In place of East Harlem’s tenements, row houses, stores, and small businesses, the city built some of the nation’s largest public housing projects. Economist Martin Anderson, who was studying East Harlem at the same time as Jacobs, concluded that urban renewal cleared a third of East Harlem’s land in order to build the Wagner, Jefferson, and Taft projects. Some 1,500 businesses and tens of thousands of homes were wiped out, and the residents mourned their loss, Jacobs wrote. “Nobody cared what we wanted when they built this place,” one resident told her. “They threw our houses down and pushed us here and pushed our friends somewhere else. We don’t have a place around here to get a cup of coffee or a newspaper even, or borrow 50 cents. Nobody cared what we need. But the big men come and look at that grass and say, ‘Isn’t it wonderful. Now the poor have everything.'”
In his 1964 book “The Federal Bulldozer,” Mr. Anderson concluded that through 1962, New York State alone accounted for 32.4% of America’s federally funded urban renewal construction activity — nearly all of it in New York City. The sheer scale was astonishing, inducing a wrath in Jacobs that never fully eased. In an amicus brief for the Supreme Court’s Kelo v. City of New London (2005), she wrote that those “who get marked with the planners’ hex signs are pushed about, expropriated, and uprooted much as if they were the subjects of a conquering power. Thousands upon thousands of small businesses are destroyed. Whole communities are torn apart and sown to the winds with a reaping of cynicism, resentment, and despair that must be seen to be believed.”
It is not too late for NYCHA to rethink its policies and designs, analysts say. “Public housing does everything Jacobs doesn’t want,” a columnist for the New York Daily News who as a child lived in the Manhattanville Houses, Errol Louis, said. “The next logical step is for them to take a New Urbanist approach to reform: Bust up the streets. Add diversity of use. There are businesses that would pay an arm and a leg to be within spitting distance of Columbus Circle, so lease them space in Amsterdam Houses.”

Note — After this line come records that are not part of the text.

(* ===== verification/ElfProps.v ===== *)
(** * ELF files: the two ways to read them agree

    The routines that only look at a file and the object that keeps what it read
    give the same load bias and build ID; and headers for which the code has no
    defined result. *)
From S2P Require Import Prelude CString UnwindMemory Outcome DwarfMemory DwarfMemProps DwarfOp DwarfCfa UnwindRegs DwarfSection Unwinder Symbols ElfInterface Elf.
Import ErrorCode.

(** ** Headers *)

Section headers.
Context {M : Type} `{Memory M} (t : ElfTypes) (m : M).

Lemma program_headers_seen n offset ehdr i b : (program_headers t m n offset ehdr false i b).2 = b.
Proof using Type.
  revert offset i. induction n as [|n IH]; intros offset i; cbn; [done|].
  destruct (read_phdr t m offset) as [p|]; [|done]. rewrite andb_false_r. apply IH.
Qed.
Lemma program_headers_bias n offset ehdr i : (program_headers t m n offset ehdr true i 0).2 = find_load_bias t m n offset ehdr.
Proof using Type.
  revert offset i. induction n as [|n IH]; intros offset i; cbn; [done|].
  destruct (read_phdr t m offset) as [p|]; [|done]. rewrite andb_true_r. destruct (is_exec_load p); cbn; [apply program_headers_seen|apply IH].
Qed.

(** The build ID a header leaves is that of the last section that has it. *)
Definition build_id_place (i : ElfInterface) : Z * Z := (gnu_build_id_offset_ i, gnu_build_id_size_ i).
Definition shdr_place (s : Shdr) : Z * Z := (sh_offset s, sh_size s).
(** The sections with the name of the build ID, up to a header that cannot be
    read. *)
Fixpoint build_id_sections (n : nat) (offset : Z) (ehdr : Ehdr) (sec_offset sec_size : Z) : list Shdr :=
  match n with
  | O => []
  | S n =>
      match read_shdr t m offset with
      | None => []
      | Some s =>
          (if is_build_id_section m sec_offset sec_size s then [s] else []) ++ build_id_sections n (offset ⊞ e_shentsize ehdr) ehdr sec_offset sec_size
      end
  end.

Lemma program_header_keeps p i : build_id_place (program_header p i) = build_id_place i.
Proof using Type. unfold program_header. by repeat case_match. Qed.
Lemma program_headers_keep n offset ehdr b i l : build_id_place (program_headers t m n offset ehdr b i l).1 = build_id_place i.
Proof using Type.
  revert offset b i l. induction n as [|n IH]; intros offset b i l; cbn; [done|].
  destruct (read_phdr t m offset); [|done]. rewrite IH. apply program_header_keeps.
Qed.
Lemma section_header_place ehdr so ss s i :
  build_id_place (section_header t m ehdr so ss s i) = if is_build_id_section m so ss s then shdr_place s else build_id_place i.
Proof using Type.
  unfold section_header. destruct (is_build_id_section m so ss s) eqn:E.
  - pose proof E as E'. unfold is_build_id_section in E'. bool_hyps.
    match goal with H : sh_type s = _ |- _ => rewrite H end. done.
  - case_match; [unfold symbol_section; by repeat case_match|]. case_match; [|by case_match].
    case_match; [|done]. unfold named_section. by repeat case_match.
Qed.
Lemma section_headers_place n offset ehdr so ss i :
  build_id_place (section_headers t m n offset ehdr so ss i)
  = from_option shdr_place (build_id_place i) (last (build_id_sections n offset ehdr so ss)).
Proof using Type.
  revert offset i. induction n as [|n IH]; intros offset i; cbn; [done|]. destruct (read_shdr t m offset) as [s|]; [|done].
  rewrite IH, section_header_place, last_app. by destruct (last (build_id_sections _ _ _ _ _)), (is_build_id_section m so ss s).
Qed.
Lemma find_build_id_section_head n offset ehdr so ss :
  find_build_id_section t m n offset ehdr so ss = shdr_place <$> head (build_id_sections n offset ehdr so ss).
Proof using Type.
  revert offset. induction n as [|n IH]; intros offset; cbn; [done|]. destruct (read_shdr t m offset) as [s|]; [|done].
  destruct (is_build_id_section m so ss s); [done|apply IH].
Qed.

(** The bytes of a memory are bytes. *)
Definition byte_memory : Prop := ∀ a n, Forall (λ b, 0 ≤ b < 256) (Read m a n).
Lemma field_nonneg bytes a n : Forall (λ b, 0 ≤ b < 256) bytes → 0 ≤ field bytes a n.
Proof using Type. intros Hb. apply le_value_range. by apply Forall_take, Forall_drop. Qed.
Lemma read_shdr_nonneg offset s : byte_memory → read_shdr t m offset = Some s → 0 ≤ sh_name s.
Proof using Type.
  intros Hm. unfold read_shdr, ReadFully. case_match; [|done]. intros [= <-]. destruct t; by apply field_nonneg.
Qed.
Lemma no_names_no_build_id n offset ehdr : byte_memory → build_id_sections n offset ehdr 0 0 = [].
Proof using Type.
  intros Hm. revert offset. induction n as [|n IH]; intros offset; cbn; [done|]. destruct (read_shdr t m offset) as [s|] eqn:E; [|done].
  rewrite IH. unfold is_build_id_section, section_name. destruct (sh_name s <? 0) eqn:El; [|by rewrite andb_false_r].
  bool_hyps. apply read_shdr_nonneg in E; [lia|done].
Qed.

(** The sections of the file, in the section of names its header says. *)
Definition sections_with_build_id : list Shdr :=
  match read_ehdr t m with
  | None => []
  | Some ehdr =>
      let names := if e_shstrndx ehdr <? e_shnum ehdr then read_shdr t m (e_shoff ehdr ⊞ e_shstrndx ehdr * e_shentsize ehdr) else None in
      let '(so, ss) := match names with Some s => (sh_offset s, sh_size s) | None => (0, 0) end in
      build_id_sections (Z.to_nat (e_shnum ehdr - 1)) (e_shoff ehdr ⊞ e_shentsize ehdr) ehdr so ss
  end.

Lemma ReadAllHeaders_results b i : ReadAllHeaders t m 0 ElfInterface_new = Ret b i →
  GetLoadBias t m = b ∧ build_id_place i = from_option shdr_place (0, 0) (last sections_with_build_id).
Proof using Type.
  unfold ReadAllHeaders, GetLoadBias, sections_with_build_id. destruct (read_ehdr t m) as [ehdr|]; [|done]. unfold ReadProgramHeaders.
  pose proof (program_headers_bias (Z.to_nat (e_phnum ehdr)) (e_phoff ehdr) ehdr ElfInterface_new) as Hb.
  pose proof (program_headers_keep (Z.to_nat (e_phnum ehdr)) (e_phoff ehdr) ehdr true ElfInterface_new 0) as Hk.
  destruct (program_headers _ _ _ _ _ _ _ _) as [i1 b1]. cbn in Hb, Hk. unfold ReadSectionHeaders, names_header, int_product, mbind, prog_bind, mret, prog_ret, modify.
  destruct (e_shstrndx ehdr <? e_shnum ehdr).
  - destruct (_ * _ <? 2 ^ 31); [|done]. cbn. destruct (read_shdr t m _) as [s|]; cbn; intros [= <- <-]; by rewrite section_headers_place, Hk.
  - cbn. intros [= <- <-]. by rewrite section_headers_place, Hk.
Qed.
Lemma InitHeaders_keeps i i' : (InitHeaders t m i = Ret () i' ∨ InitHeaders t m i = Err i') → build_id_place i' = build_id_place i.
Proof using Type. unfold InitHeaders. intros [E|E]; revert E; repeat case_match; intros; simplify_eq; done. Qed.

(** Without a second section the first is the last. *)
Lemma build_id_from_file i n id b i0 :
  byte_memory → ReadAllHeaders t m 0 ElfInterface_new = Ret b i0 → (length sections_with_build_id ≤ 1)%nat →
  build_id_place i = from_option shdr_place (0, 0) (last sections_with_build_id) →
  ReadBuildID m n i = Some id ↔ ReadBuildIDFromMemory t m n () = Ret id ().
Proof using Type.
  intros Hm Hr Hlen Hp. unfold ReadBuildID, ReadBuildIDFromMemory. pose proof (f_equal fst Hp) as Ho. pose proof (f_equal snd Hp) as Hs. cbn in Ho, Hs.
  assert (GetBuildIDInfo t m () = Ret (shdr_place <$> last sections_with_build_id) ()) as Einfo.
  { revert Hr Hlen. unfold ReadAllHeaders, sections_with_build_id, GetBuildIDInfo. clear Hp Ho Hs. destruct (read_ehdr t m) as [ehdr|]; [|done].
    destruct (ReadProgramHeaders _ _ _ _ _) as [i1 b1]. rewrite Z.leb_antisym. destruct (e_shstrndx ehdr <? e_shnum ehdr) eqn:El.
    - unfold ReadSectionHeaders, names_header, int_product, mbind, prog_bind, mret, prog_ret, modify. rewrite El. cbn.
      destruct (_ * _ <? 2 ^ 31); [|done]. cbn. destruct (read_shdr t m _) as [s|]; cbn.
      + intros _ Hlen. rewrite find_build_id_section_head. by destruct (build_id_sections _ _ _ _ _) as [|x [|y l]]; cbn in *; [..|lia].
      + intros _ _. by rewrite no_names_no_build_id.
    - intros _ _. cbn. by rewrite no_names_no_build_id. }
  unfold mbind, prog_bind. rewrite Einfo. destruct (last sections_with_build_id) as [s|]; cbn in *; rewrite Ho, Hs.
  - destruct (build_id_at m n _ _); cbn; split; intros [= ->]; done.
  - unfold build_id_at. cbn. destruct n; cbn; split; intros [= <-]; done.
Qed.
End headers.

Lemma Elf_Init_valid {M} `{Memory M} (m : M) e : Elf_Init (Elf_new (Some m)) = Ret true e →
  ∃ t i0 i, IsValidElf (Some m) = true ∧ class_type_at m ≫= class_of = Some t ∧
    ReadAllHeaders t m 0 ElfInterface_new = Ret (elf_bias e) i0 ∧ (InitHeaders t m i0 = Ret () i ∨ InitHeaders t m i0 = Err i) ∧
    valid_interface e = Some (m, t, i) ∧ interface_ e = Some (t, i).
Proof.
  unfold Elf_Init. cbn -[ReadAllHeaders InitHeaders ElfInterface_new IsValidElf class_type_at].
  destruct (IsValidElf (Some m)) eqn:Ev; [|done]. cbn -[ReadAllHeaders InitHeaders ElfInterface_new class_type_at].
  destruct (class_type_at m) as [c|] eqn:Ec; [|done]. cbn -[ReadAllHeaders InitHeaders ElfInterface_new].
  destruct (class_of c) as [t|] eqn:Et; [|done]. destruct (le_value <$> ReadFully m (EI_NIDENT + 2) 2) as [mach|]; [|done].
  destruct (arch_of t mach) as [a|]; [|done]. destruct (ReadAllHeaders t m 0 ElfInterface_new) as [b i0|i0|f] eqn:Er; [|done..].
  destruct (InitHeaders t m i0) as [[] i|i|f] eqn:Ei; [..|done]; intros [= <-]; exists t, i0, i; rewrite Er, Ei;
    destruct (gnu_debugdata_offset_ i =? 0); by split_and!; auto.
Qed.

(** A header with more and larger sections than an [int] can count. *)
Definition big_header : list Z :=
  [0x7f; 0x45; 0x4c; 0x46; 2] ++ replicate 13 0 ++ [62; 0] ++ replicate 38 0 ++ [0xff; 0xff; 0xff; 0xff; 0xfe; 0xff].

(** C18. The routines that only look at an ELF file agree with the object that
    reads all of its headers, for any file of which an object can be made: the
    load bias is the same, and so is the build ID when no two sections that hold
    one can be read, the object using the last and the other routine the first.
    But not every file has a result: the position of the section of names is a
    product of two fields of 16 bits computed as an [int], and some headers make
    it too large for one. *)
Theorem elf_lightweight_agrees :
  (∀ (M : Type) (HM : Memory M) (m : M) e,
    byte_memory m → Elf_Init (Elf_new (Some m)) = Ret true e →
    Elf_GetLoadBias (Some m) = elf_bias e ∧
    ∀ t i n id, interface_ e = Some (t, i) → (length (sections_with_build_id t m) ≤ 1)%nat →
      Elf_BuildID n e = Some id ↔ Elf_GetBuildID n m () = Ret id ()) ∧
  (GetInfo (mkBuffer big_header) () = Fault SignedOverflow ∧ Elf_Init (Elf_new (Some (mkBuffer big_header))) = Fault SignedOverflow).
Proof.
  split; [|by vm_compute]. intros M HM m e Hm (t & i0 & i & Hv & Hc & Hr & Hi & Hvi & Hie)%Elf_Init_valid.
  unfold Elf_GetLoadBias, Elf_GetBuildID, Elf_BuildID. rewrite Hv, Hc, Hvi. cbn -[GetLoadBias].
  pose proof (ReadAllHeaders_results t m _ _ Hr) as [Hb Hp]. split; [done|]. intros t' i' n id Hie' Hlen. rewrite Hie in Hie'. injection Hie' as <- <-.
  apply (build_id_from_file t m i n id (elf_bias e) i0); [done..|]. rewrite <-Hp. by apply (InitHeaders_keeps t m).
Qed.

(** A file with one loaded segment, a section of notes and one of names. *)
Definition small_elf : list Z :=
  [127; 69; 76; 70; 2] ++ replicate 11 0 ++ [3; 0; 62; 0; 1] ++ replicate 11 0 ++ [64; 0; 0; 0; 0; 0; 0; 0; 120] ++ replicate 11 0 ++
  [64; 0; 56; 0; 1; 0; 64; 0; 3; 0; 2; 0; 1; 0; 0; 0; 5] ++ replicate 12 0 ++
  [16; 0; 0; 0; 0; 0; 0; 0; 16; 0; 0; 0; 0; 0; 0; 144; 1; 0; 0; 0; 0; 0; 0; 144; 1; 0; 0; 0; 0; 0; 0; 0; 16] ++ replicate 70 0 ++
  [1; 0; 0; 0; 7] ++ replicate 19 0 ++ [88; 1; 0; 0; 0; 0; 0; 0; 20] ++ replicate 15 0 ++ [1] ++ replicate 15 0 ++ [20; 0; 0; 0; 3] ++
  replicate 19 0 ++ [56; 1; 0; 0; 0; 0; 0; 0; 30] ++ replicate 15 0 ++ [1] ++ replicate 16 0 ++
  [46; 110; 111; 116; 101; 46; 103; 110; 117; 46; 98; 117; 105; 108; 100; 45; 105; 100; 0; 46; 115; 104; 115; 116; 114; 116; 97; 98; 0; 0; 0; 4; 0; 0; 0; 4; 0; 0; 0; 3; 0; 0; 0; 71; 78; 85; 0; 222; 173; 190; 239].
Definition small_object : Elf MemoryBuffer := match Elf_Init (Elf_new (Some (mkBuffer small_elf))) with Ret _ e => e | _ => Elf_new None end.
Lemma small_bytes : byte_memory (mkBuffer small_elf).
Proof.
  assert (Forall (λ b, 0 ≤ b < 256) small_elf) as Hb by (apply (bool_decide_unpack _); by vm_compute).
  intros a n. change (Forall (λ b, 0 ≤ b < 256) (buffer_read small_elf a n)). unfold buffer_read. case_match; [constructor|]. by apply Forall_take, Forall_drop.
Qed.
Lemma elf_lightweight_agrees_witness :
  Elf_GetLoadBias (Some (mkBuffer small_elf)) = 0x1000 ∧ Elf_GetBuildID 1 (mkBuffer small_elf) () = Ret [0xde; 0xad; 0xbe; 0xef] ().
Proof.
  destruct (proj1 elf_lightweight_agrees MemoryBuffer MemoryBuffer_Memory (mkBuffer small_elf) small_object) as [Hb Hid];
    [exact small_bytes|by vm_compute|]. split; [rewrite Hb; by vm_compute|].
  destruct (interface_ small_object) as [[t i]|] eqn:E; [|vm_compute in E; discriminate E].
  apply (proj1 (Hid t i 1%nat [0xde; 0xad; 0xbe; 0xef] eq_refl ltac:(assert (t = ElfTypes64) as -> by (vm_compute in E; congruence); vm_compute; lia))). by vm_compute.
Defined.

A classic grouping of 13 low-rise buildings right behind Lincoln Center on Manhattan’s West Side, Amsterdam Houses is good enough architecturally to be listed in the American Institute of Architects Guide to New York City. Yet while it leases space to a settlement house, it has no grocery store, pharmacy, bank, or dry cleaner, all services needed by its residents. Nor does it take advantage of its prime location to lease space to businesses serving Lincoln Center patrons, a virtually unheard of thought among public housing advocates. (In fact, NYCHA forbids granting new leases to restaurants “or similar food service uses.”)
Can public housing reconnect to the city, as Jacobs so often urged? Mr. Glazer, who grew up in an East Harlem tenement replaced by a public housing superblock, appears hopeful. Middle-class residents are returning to East Harlem, he said, and the public housing in their midst will permit Harlem “to hold onto its workingclass character in the midst of a changing city.” One result will be a strong commercial demand by the new residents, which can both help the streetscape and ease NYCHA’s financial problems.